## Work order
The lines you return should be those containing the string "mine", taken from the data below.
** Dataset records follows **
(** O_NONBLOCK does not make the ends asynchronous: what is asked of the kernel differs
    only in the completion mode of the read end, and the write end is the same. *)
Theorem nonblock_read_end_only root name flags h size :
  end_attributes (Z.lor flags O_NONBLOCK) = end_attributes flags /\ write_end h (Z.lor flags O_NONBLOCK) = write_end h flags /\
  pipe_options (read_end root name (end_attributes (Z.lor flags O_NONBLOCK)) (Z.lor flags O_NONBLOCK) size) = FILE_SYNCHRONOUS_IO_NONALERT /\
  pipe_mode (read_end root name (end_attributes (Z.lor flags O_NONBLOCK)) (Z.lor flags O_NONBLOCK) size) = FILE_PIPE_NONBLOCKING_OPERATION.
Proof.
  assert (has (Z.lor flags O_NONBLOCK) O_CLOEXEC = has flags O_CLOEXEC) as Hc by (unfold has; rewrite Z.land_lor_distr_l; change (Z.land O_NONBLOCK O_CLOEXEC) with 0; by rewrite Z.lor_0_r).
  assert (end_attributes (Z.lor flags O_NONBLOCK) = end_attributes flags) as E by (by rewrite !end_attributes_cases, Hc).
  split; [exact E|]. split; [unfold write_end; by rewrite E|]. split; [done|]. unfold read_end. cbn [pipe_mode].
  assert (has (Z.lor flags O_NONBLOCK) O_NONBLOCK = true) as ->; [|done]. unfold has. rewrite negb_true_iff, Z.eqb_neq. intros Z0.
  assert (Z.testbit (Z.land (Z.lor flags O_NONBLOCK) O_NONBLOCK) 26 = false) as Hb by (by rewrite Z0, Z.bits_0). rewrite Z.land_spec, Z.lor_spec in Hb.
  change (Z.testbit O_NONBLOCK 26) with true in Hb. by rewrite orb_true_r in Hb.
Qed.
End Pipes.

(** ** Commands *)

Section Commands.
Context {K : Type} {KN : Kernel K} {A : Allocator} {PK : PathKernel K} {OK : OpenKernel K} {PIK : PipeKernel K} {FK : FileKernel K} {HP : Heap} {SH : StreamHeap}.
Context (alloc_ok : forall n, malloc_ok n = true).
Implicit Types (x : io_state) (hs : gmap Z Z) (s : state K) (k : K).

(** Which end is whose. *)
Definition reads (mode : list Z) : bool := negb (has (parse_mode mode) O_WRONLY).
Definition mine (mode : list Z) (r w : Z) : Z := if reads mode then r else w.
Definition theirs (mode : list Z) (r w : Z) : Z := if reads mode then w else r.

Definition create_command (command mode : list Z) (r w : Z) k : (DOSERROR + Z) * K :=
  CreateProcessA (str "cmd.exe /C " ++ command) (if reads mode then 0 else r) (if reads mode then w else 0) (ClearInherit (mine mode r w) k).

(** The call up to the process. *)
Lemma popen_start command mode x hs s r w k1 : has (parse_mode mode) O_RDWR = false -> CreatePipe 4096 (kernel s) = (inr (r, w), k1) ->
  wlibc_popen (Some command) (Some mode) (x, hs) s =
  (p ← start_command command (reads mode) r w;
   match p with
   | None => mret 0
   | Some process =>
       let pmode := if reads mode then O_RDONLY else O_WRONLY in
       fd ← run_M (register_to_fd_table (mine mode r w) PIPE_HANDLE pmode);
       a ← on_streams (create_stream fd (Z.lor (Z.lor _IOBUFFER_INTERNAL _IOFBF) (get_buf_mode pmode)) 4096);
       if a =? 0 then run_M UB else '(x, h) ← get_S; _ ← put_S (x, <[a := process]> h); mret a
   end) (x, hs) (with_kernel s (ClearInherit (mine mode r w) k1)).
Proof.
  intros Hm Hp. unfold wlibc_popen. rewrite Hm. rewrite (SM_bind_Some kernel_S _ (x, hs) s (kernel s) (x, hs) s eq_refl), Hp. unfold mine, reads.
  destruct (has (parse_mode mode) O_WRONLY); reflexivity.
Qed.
** End of Dataset records **
## Output
Definition mine (mode : list Z) (r w : Z) : Z := if reads mode then r else w.
  CreateProcessA (str "cmd.exe /C " ++ command) (if reads mode then 0 else r) (if reads mode then w else 0) (ClearInherit (mine mode r w) k).
       fd ← run_M (register_to_fd_table (mine mode r w) PIPE_HANDLE pmode);
   end) (x, hs) (with_kernel s (ClearInherit (mine mode r w) k1)).
  intros Hm Hp. unfold wlibc_popen. rewrite Hm. rewrite (SM_bind_Some kernel_S _ (x, hs) s (kernel s) (x, hs) s eq_refl), Hp. unfold mine, reads.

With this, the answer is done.